Über seine heutige Sicht sagt er, dass er das, was er aus den Medien über das Assad-Regime mitbekomme, für nicht akzeptabel halte. Richter Koller will es genauer wissen und hakt nach. Der Angeklagte sagt, als die Demonstrationen angefangen hätten, habe er sich fast dazu geäußert. Doch er habe religiöse Slogans wie „Alawiten zum Sarg, die Christen nach Beirut“ gehört, die er zu „radikal“ gefunden habe. „Ich war gegen Gewalt von beiden Seiten.“

An einigen Stellen geht M. nicht präzise auf die Fragen des Gerichts ein. Stattdessen spricht er immer wieder über seine Tätigkeit im Krankenhaus. Dabei kommt die Strategie und Positionierung der Verteidigung immer deutlicher zum Ausdruck. „Ich war ein kleiner Assistenzarzt, ich habe meine Aufgaben gemacht“, sagt der Angeklagte. Behandlungen im Militärkrankenhaus hätten nur im Beisein von Vorgesetzten erfolgt, mit den Patienten habe er oft nicht einmal geredet.
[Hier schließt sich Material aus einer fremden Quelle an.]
Lemma command_never_unauthorized (cfg : Config) (env : Env) (method path : string)
      (e : Endpoint) (r : Request) (st : State) :
  In (method, path, e) system_table ->
  Status (w st) <> StatusUnauthorized ->
  Status (w (snd (endpoint cfg env e r st))) <> StatusUnauthorized.
Proof.
  intros Hin Hst.
  pose proof (respects_command (fun x => Status x <> StatusUnauthorized)
                (fun code => code <> StatusUnauthorized)
                ltac:(auto) ltac:(auto) ltac:(auto) env e r
                ltac:(discriminate) ltac:(discriminate)) as H.
  cbn in Hin.
  repeat destruct Hin as [Hin | Hin]; try contradiction; inversion Hin; subst;
    cbn [endpoint]; now apply H.
Qed.

Lemma system_match (r : Request) (e : Endpoint) :
  In (Method r, Path r, e) system_table ->
  Match main r = NotFound
  /\ Match (RegisterSystemRoutes main) r
     = Found [Cors; SecurityHeaders; Limit General; Limit System] e
  /\ String.eqb (Method r) "OPTIONS" = false.
Proof.
  destruct r as [m p q b c a t pf]. cbn. intros Hin.
  repeat destruct Hin as [Hin | Hin]; try contradiction;
    inversion Hin; subst; repeat split; reflexivity.
Qed.

Lemma system_serve (cfg : Config) (env : Env) (r : Request) (e : Endpoint) (s : Server) :
  In (Method r, Path r, e) system_table ->
  serve (ServeHTTP cfg env (RegisterSystemRoutes main)) s r
  = through_limiters cfg env e s r.
Proof.
  intros Hin. destruct (system_match r e Hin) as (_ & Hmatch & Hopt).
  unfold serve, ServeHTTP. rewrite Hmatch.
  cbn [chained fold_right middleware]. unfold corsHandler. rewrite Hopt. cbn [andb].
  unfold securityHeadersMiddleware, limiterMiddleware, through_limiters. run_monad.
  destruct (Limiter.Get _ (generalStore s) _ _) as [[|] c1]; cbn; [reflexivity |].
  destruct (Limiter.Get _ (systemStore s) _ _) as [[|] c2]; cbn; reflexivity.
Qed.

Lemma command_ignores_cookie (cfg : Config) (env : Env) (method path : string)
      (e : Endpoint) (r : Request) (c : option Values) (st : State) :
  In (method, path, e) system_table ->
  endpoint cfg env e (with_cookie r c) st = endpoint cfg env e r st.
Proof.
  cbn. intros Hin.
  repeat destruct Hin as [Hin | Hin]; try contradiction;
    inversion Hin; subst; reflexivity.
Qed.

Definition get_services : Request :=
  {| Method := "GET"; Path := "/system/services"; Query := ∅; Body := None;
     Cookie := None; RemoteAddr := "203.0.113.7"; At := 1000; Preflight := false |}.

(** C1 as stated fails on the router that [main] composes: [main] mounts
    /login and /version only, [RegisterSystemRoutes] is not among its calls,
    and a request to a system route finds no route. *)
Lemma system_routes_not_mounted :
  system_route (Method get_services) (Path get_services) = Some ListServicesHandler
  /\ Cookie get_services = None
  /\ Match main get_services = NotFound
  /\ Status (snd (serve (ServeHTTP admin chatty main) idle get_services)) = StatusNotFound
  /\ ~ (forall r e,
           system_route (Method r) (Path r) = Some e ->
           Cookie r = None ->
           exists chain, Match main r = Found chain e /\ ~ In IsAuthenticated chain).
Proof.
  repeat (split; [reflexivity |]).
  intros H. destruct (H get_services ListServicesHandler eq_refl eq_refl) as [chain [Hm _]].
  vm_compute in Hm. discriminate.
Qed.

(** C1, as the code has it.  Once [RegisterSystemRoutes] has been applied
    to the router of [main], a request to a system route under its method is
    matched to its handler behind CORS, the security headers and the general
    and system limiters, with no session gate: it is served the same whatever
    session it carries, is never answered 401, and is answered by its handler
    unless one of the two limiters is over its limit, which answers 429.  On
    the router as [main] leaves it the request matches no route.  Of all the
    routes only /version is behind the gate. *)
Theorem system_routes_ungated (cfg : Config) (env : Env) (r : Request) (e : Endpoint) :
  system_route (Method r) (Path r) = Some e ->
  Match main r = NotFound
  /\ Match (RegisterSystemRoutes main) r
     = Found [Cors; SecurityHeaders; Limit General; Limit System] e
  /\ (forall s,
         serve (ServeHTTP cfg env (RegisterSystemRoutes main)) s r
         = through_limiters cfg env e s r)
  /\ (forall s c,
         serve (ServeHTTP cfg env (RegisterSystemRoutes main)) s (with_cookie r c)
         = serve (ServeHTTP cfg env (RegisterSystemRoutes main)) s r)
  /\ (forall s,
         Status (snd (serve (ServeHTTP cfg env (RegisterSystemRoutes main)) s r))
         <> StatusUnauthorized)
  /\ (forall r' chain e',
         Match (RegisterSystemRoutes main) r' = Found chain e' ->
         (In IsAuthenticated chain <-> Path r' = "/version")).
Proof.
  intros Hroute. apply system_route_cases in Hroute.
  destruct (system_match r e Hroute) as (Hmain & Hmatch & _).
  split; [exact Hmain |]. split; [exact Hmatch |].
  split; [intros s; now apply system_serve |]. split; [| split].
  - intros s c.
    rewrite (system_serve cfg env (with_cookie r c) e s Hroute).
    rewrite (system_serve cfg env r e s Hroute).
    unfold through_limiters. cbn [with_cookie RemoteAddr At].
    now rewrite (command_ignores_cookie cfg env _ _ e r c _ Hroute).
  - intros s. rewrite (system_serve cfg env r e s Hroute). unfold through_limiters.
    destruct (fst (Limiter.Get (rate_of General) _ _ _)); [discriminate |].
    destruct (fst (Limiter.Get (rate_of System) _ _ _)); [discriminate |].
    cbn [snd]. eapply command_never_unauthorized; [exact Hroute | discriminate].
  - apply gate_only_on_version.
Qed.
Der Angeklagte will sich am Donnerstag noch einmal auf die Vorwürfe einlassen. Insgesamt ist der Prozess in Frankfurt bis Ende März veranschlagt. Doch wegen der schwierigen Beweisaufnahme ist von einem längeren Verfahren auszugehen.
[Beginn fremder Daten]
(** ** The row iterator and the update of a slot *)

(** When the row iterator comes to a slot that has an update, it goes on
    to the next record if the update is a deletion and returns the value
    of the update if not. *)
Lemma prev_row_slot_update `{BtreeEnv} (l : ROW_LEAF) (cbt cbt' : WT_CURSOR_BTREE)
    (r : option ret_code) (u : WT_UPDATE) :
  prev_row_slot l cbt = Done (r, cbt') ->
  r <> Some WT_NOTFOUND ->
  WT_ROW_UPDATE l (slot cbt') = Done (Some u) ->
  if upd_deleted u then r = None
  else r = Some RET_OK ->
       cur_value (iface cbt') = mkBuf (WT_UPDATE_DATA u) (upd_size u).
Proof.
  unfold prev_row_slot. intros E Hnf Hu.
  destruct (negb (WT_CBT_RET_SLOT cbt) && (slot cbt =? 0)).
  { injection E as <- _. contradiction. }
  set (c1 := if WT_CBT_RET_SLOT cbt then set_RET_SLOT cbt false
             else set_slot cbt (u32 (slot cbt - 1))) in *.
  destruct (if slot c1 =? 0 then WT_ROW_INSERT_SMALLEST l
            else WT_ROW_INSERT_SLOT l (u32 (slot c1 - 1))) as [h| |];
    cbn [bind] in E; try discriminate.
  destruct (count_inserts (row_leaf_store l) (ins_head (set_ins_head c1 h))) as [cnt| |];
    cbn [bind] in E; try discriminate.
  set (c2 := set_RET_INSERT (set_ins_entry_cnt (set_ins_head c1 h) cnt) true) in *.
  assert (Hslot : forall x, slot (set_keyp c2 x) = slot c2) by reflexivity.
  destruct (WT_ROW_UPDATE l (slot c2)) as [upd| |] eqn:Hupd; cbn [bind] in E;
    try discriminate.
  assert (Hsame : slot cbt' = slot c2).
  { destruct (match upd with Some u0 => WT_UPDATE_DELETED_ISSET u0 | None => false end).
    - injection E as _ <-. reflexivity.
    - destruct (array_get (row_leaf_d l) (slot c2)) as [row|]; [|discriminate].
      destruct (row_slot_key row) as [[| |code] k]; try (injection E as _ <-; reflexivity).
      destruct upd as [u0|]; [injection E as _ <-; reflexivity|].
      destruct (row_value row) as [cell|]; [|injection E as _ <-; reflexivity].
      destruct (__wt_cell_copy cell) as [[| |code] buf]; injection E as _ <-; reflexivity. }
  rewrite Hsame, Hupd in Hu. injection Hu as ->.
  unfold WT_UPDATE_DELETED_ISSET in E. destruct (upd_deleted u).
  - injection E as <- _. reflexivity.
  - intros Hr. destruct (array_get (row_leaf_d l) (slot c2)) as [row|]; [|discriminate].
    destruct (row_slot_key row) as [[| |code] k].
    + injection E as _ <-. reflexivity.
    + injection E as <- _. discriminate.
    + injection E as <- _. discriminate.
Qed.

(** ** The last record *)

(** C8: [__wt_btcur_last] is the reset of the cursor followed by
    [__wt_btcur_prev]: the same return code and the same cursor. *)
Theorem btcur_last_is_clear_then_prev `{BtreeEnv} :
  forall (fuel : nat) (cbt : WT_CURSOR_BTREE) (unpack0 : WT_CELL_UNPACK),
    __wt_btcur_last fuel cbt unpack0 = spec_last fuel cbt unpack0.
Proof.
  intros fuel cbt unpack0. unfold __wt_btcur_last, spec_last. reflexivity.
Qed.

(** ** The start of the tree and the start of a fixed-length page *)

Lemma skip_fold_inv {K St : Type} (P : St -> Prop) (store : list (WT_INSERT K))
    (body : ptr -> WT_INSERT K -> St -> outcome (St * bool)) :
  (forall p n s s' b, P s -> body p n s = Done (s', b) -> P s') ->
  forall fuel cur s s', P s -> skip_fold fuel store body cur s = Done s' -> P s'.
Proof.
  intros Hbody. induction fuel as [|fuel IH]; intros cur s s' Hs E.
  - destruct cur; cbn [skip_fold] in E; [discriminate|]. injection E as <-. exact Hs.
  - destruct cur as [p|]; cbn [skip_fold] in E; [|injection E as <-; exact Hs].
    destruct (nth_error store p) as [n|]; [|discriminate].
    destruct (body p n s) as [[s1 brk]| |] eqn:Eb; cbn [bind] in E; try discriminate.
    pose proof (Hbody p n s s1 brk Hs Eb) as Hs1.
    destruct brk.
    + injection E as <-. exact Hs1.
    + destruct (WT_SKIP_NEXT store (Some p)) as [nx| |]; cbn [bind] in E; try discriminate.
      apply (IH nx s1 s' Hs1 E).
Qed.

Section PrevFixProps.
Context `{BtreeEnv}.
Variable c : COL_FIX.
Hypothesis Hbase : 0 <= fix_recno c.
Hypothesis Htop : fix_recno c + len (fix_bitf c) <= 2 ^ 64.
Hypothesis Hmax : len (fix_bitf c) <= UINT32_MAX.

Lemma same_position_refl a state : same_position a (state, a).
Proof. unfold same_position. simpl. auto. Qed.

Lemma prev_fix_body_position a p n s s' b :
  same_position a s -> prev_fix_body c p n s = Done (s', b) -> same_position a s'.
Proof.
  destruct s as [state cbt]. unfold prev_fix_body, same_position. simpl.
  intros Hs E. destruct (negb (recno cbt =? ins_key n)).
  - injection E as <- _. exact Hs.
  - destruct (cbt_ins_node (fix_store c) cbt) as [m| |]; simpl in E; try discriminate.
    destruct (WT_UPDATE_DELETED_ISSET (ins_upd m)); injection E as <- _; exact Hs.
Qed.

Lemma fix_inv_read cbt :
  fix_inv c cbt -> nslots cbt <> 0 ->
  fix_recno c <= recno cbt < fix_recno c + len (fix_bitf c) /\
  (exists v, __bit_getv_recno c (recno cbt) = Done v) /\
  fix_inv c (prev_fix_next cbt).
Proof.
  intros [Hn Hr] Hnz. specialize (Hr Hnz).
  assert (Hrange : fix_recno c <= recno cbt < fix_recno c + len (fix_bitf c)) by lia.
  split; [exact Hrange|]. split.
  - unfold __bit_getv_recno.
    destruct (array_get_in_range (fix_bitf c) (recno cbt - fix_recno c)) as [v Hv]; [lia|].
    rewrite Hv. eauto.
  - unfold fix_inv, prev_fix_next. cbn.
    rewrite (u32_small (nslots cbt - 1)) by lia. split; [lia|].
    intros Hnz'. unfold u64. rewrite Z.mod_small by lia. lia.
Qed.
Möglich wurde der Prozess gegen den syrischen Staatsbürger auf Grundlage des sogenannten Weltrechtsprinzips, das in Deutschland gilt. Demnach darf die deutsche Justiz Verbrechen gegen die Menschlichkeit auch dann verfolgen, wenn die Straftaten in anderen Ländern begangen wurden und wenn auch die mutmaßlichen Tä­te­r*in­nen keine Deutschen waren. In einem ähnlichen Fall wurde am 13. Januar in Koblenz der ehemalige syrische Oberst Anwar R. zu lebenslanger Haft verurteilt.